Take my advice

Part of a series on resilience in Jewish spiritual life.

The older I get, the more willing I become to admit that I don’t know it all and can’t do it all.  Life experience teaches all of us what the brilliant Albert Einstein recognized: “The more I learn, the more I realize how much I don’t know.”

Our resilience journey asks us to learn this lesson well enough that we open – truly open – to receiving and accepting advice from others. In turn, we must become inwardly vulnerable, which means holding onto ourselves a little bit less.

This is Moses’ resilience lesson from this week’s Torah portion (Yitro), named for Moses’ father in law.

Yitro was Priest of Midian, where Moses had sought refuge from Pharaoh. After the Exodus, Yitro saw Moses overwhelmed resolving the people’s disputes – all of them, by himself, day after day.  Yitro saw Moses burning out and stepped in to give Moses unsolicited advice to delegate.

So was born western civilization’s first judicial system and first governance system.  And spiritually, so was born the sacred tradition of giving and receiving advice.

It’s telling that this tradition arises from someone unlike Moses.  Yitro wasn’t from Moses’ tribe.  He didn’t share the people’s experience of bondage.  He didn’t experience or witness the liberation.  In all of these formative ways, Yitro was an outsider.

That’s key: sometimes the best advice comes from outside.  When we surround ourselves with people like us and listen only to them, we’re likely to hear only the “groupthink” of that echo chamber.  It took an outsider to reach Moses, shift his momentum and change him.

Of course, Yitro was no stranger.  He was Moses’ father in law and kind protector.  Like Moses growing up in Pharaoh’s court, Yitro was affluent and worldly.  And like Moses from the Burning Bush forward, Yitro was spiritual leader of his people.  Yitro and Moses shared enough common attributes that they could empathize with each other.

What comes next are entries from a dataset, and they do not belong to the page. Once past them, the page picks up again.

(** C28: a backup is kept, and no more than the limit.  When the snapshot function
    leaves a new directory with a log in the backup directory, newer than the
    snapshots there, [backup_now] succeeds and reports its size and files.  The
    snapshots listed afterwards are at most [retention_count]; the new one is among
    them unless the limit is zero; they are the newest; and nothing else of the
    directory is removed than the snapshots beyond the limit. *)
Theorem backup_now_retains snapshot_fn name created b fs (dir := backup_dir (bs_config b)) entries t es :
  NoDup (entry_name <$> entries) -> name ∉ entry_name <$> entries -> "wal.log"%string ∈ entry_name <$> es ->
  (forall s, s ∈ omap snapshot_info entries -> si_created_at s < t) ->
  snapshot_fn dir name (create_dir dir fs) = (Ok tt, <[dir := entries ++ [DirEntry name t es]]> fs) ->
  exists entries',
    backup_now snapshot_fn engine_list (fun _ => false) name created None b fs =
      (Ok (mkBackupInfo name name (dir_size es) (file_count es) created), <[dir := entries']> fs) /\
    let listed := list_snapshots (Some (entries ++ [DirEntry name t es])) in
    list_snapshots (Some entries') ≡ₚ take (retention_count (bs_config b)) listed /\
    (length (list_snapshots (Some entries')) <= retention_count (bs_config b))%nat /\
    ((0 < retention_count (bs_config b))%nat -> name ∈ si_path <$> list_snapshots (Some entries')) /\
    (forall e, e ∈ entries -> snapshot_info e = None -> e ∈ entries').
Proof.
  intros Hnd Hname Hwal Hnew Hsnap. set (all := entries ++ [DirEntry name t es]).
  set (info := {| si_path := name; si_created_at := t; si_size_bytes := dir_size es; si_file_count := file_count es |}).
  assert (omap snapshot_info all = omap snapshot_info entries ++ [info]) as Homap.
  { unfold all. rewrite omap_app. cbn. by rewrite bool_decide_eq_true_2. }
  assert (NoDup (entry_name <$> all)) as Hnd'.
  { unfold all. rewrite fmap_app. apply NoDup_app. split_and!; [done| |apply NoDup_singleton].
    intros x Hx ->%list_elem_of_singleton. done. }
  assert (entries_of name all = es) as Hes.
  { unfold entries_of, all. rewrite list_find_app_r; [cbn; by rewrite decide_True|].
    apply list_find_None, Forall_forall. intros e He <-. apply Hname, list_elem_of_fmap. eauto. }
  destruct (prune_keeps_newest dir (retention_count (bs_config b)) (<[dir := all]> fs) all) as (entries' & Hp & Hlist & Hin & _);
    [by rewrite lookup_insert_eq|done|]. exists entries'.
  split; [|cbv zeta; fold all; split_and!; [exact Hlist|rewrite Hlist, length_take; lia| |]].
  - unfold backup_now. fold dir. rewrite Hsnap. cbv zeta. rewrite lookup_insert_eq. cbn [from_option id]. fold all. rewrite Hes.
    unfold enforce_retention, engine_list. rewrite lookup_insert_eq. rewrite Hp. by rewrite insert_insert_eq.
  - intros Hr. rewrite Hlist.
    assert (head (list_snapshots (Some all)) = Some info) as Hhead.
    { apply list_snapshots_head; rewrite Homap; [set_solver|]. intros s' Hs' Hne.
      apply elem_of_app in Hs' as [Hs'| ->%list_elem_of_singleton]; [by apply Hnew|done]. }
    destruct (list_snapshots (Some all)) as [|s1 l]; [done|]. injection Hhead as ->.
    destruct (retention_count (bs_config b)) as [|r]; [lia|]. by left.
  - intros e He Hno. assert (e ∈ all) as Hall by (unfold all; set_solver). apply Hin. split; [done|].
    intros (s & Es & Hd)%list_elem_of_fmap. eapply elem_of_sublist in Hd; [|apply sublist_drop].
    rewrite (proj2 (list_snapshots_newest_first all)) in Hd. apply list_elem_of_omap in Hd as (e' & He' & Hs).
    rewrite (snapshot_info_name _ _ Hs) in Es. by rewrite (same_name all e e' Hnd' Hall He' Es), Hs in Hno.
Qed.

That’s key also: natively we might not trust outsiders too unlike us.  As with many things, our task is to seek balance in our circles – people enough like us that we can hear them, but not so like us that we merely echo each other.  That’s exactly what Moses did, and thus was able to hear Yitro’s advice to delegate leadership to others, raise others into leadership and not burn out himself.

When we evolve this kind of balance, we surround ourselves (and help bring to others) the full palate of qualities needed for wisdom, self-reflection, course corrections and collective goodness.  We become practiced in opening ourselves to other perspectives.  Over time, we become ever more able to fulfill the wisdom of the sages: “Who is wise? One who can learn from everyone” (Avot 4:1).  In short, we become resilient.

Just ask Yitro and Moses, this week’s resilience teachers.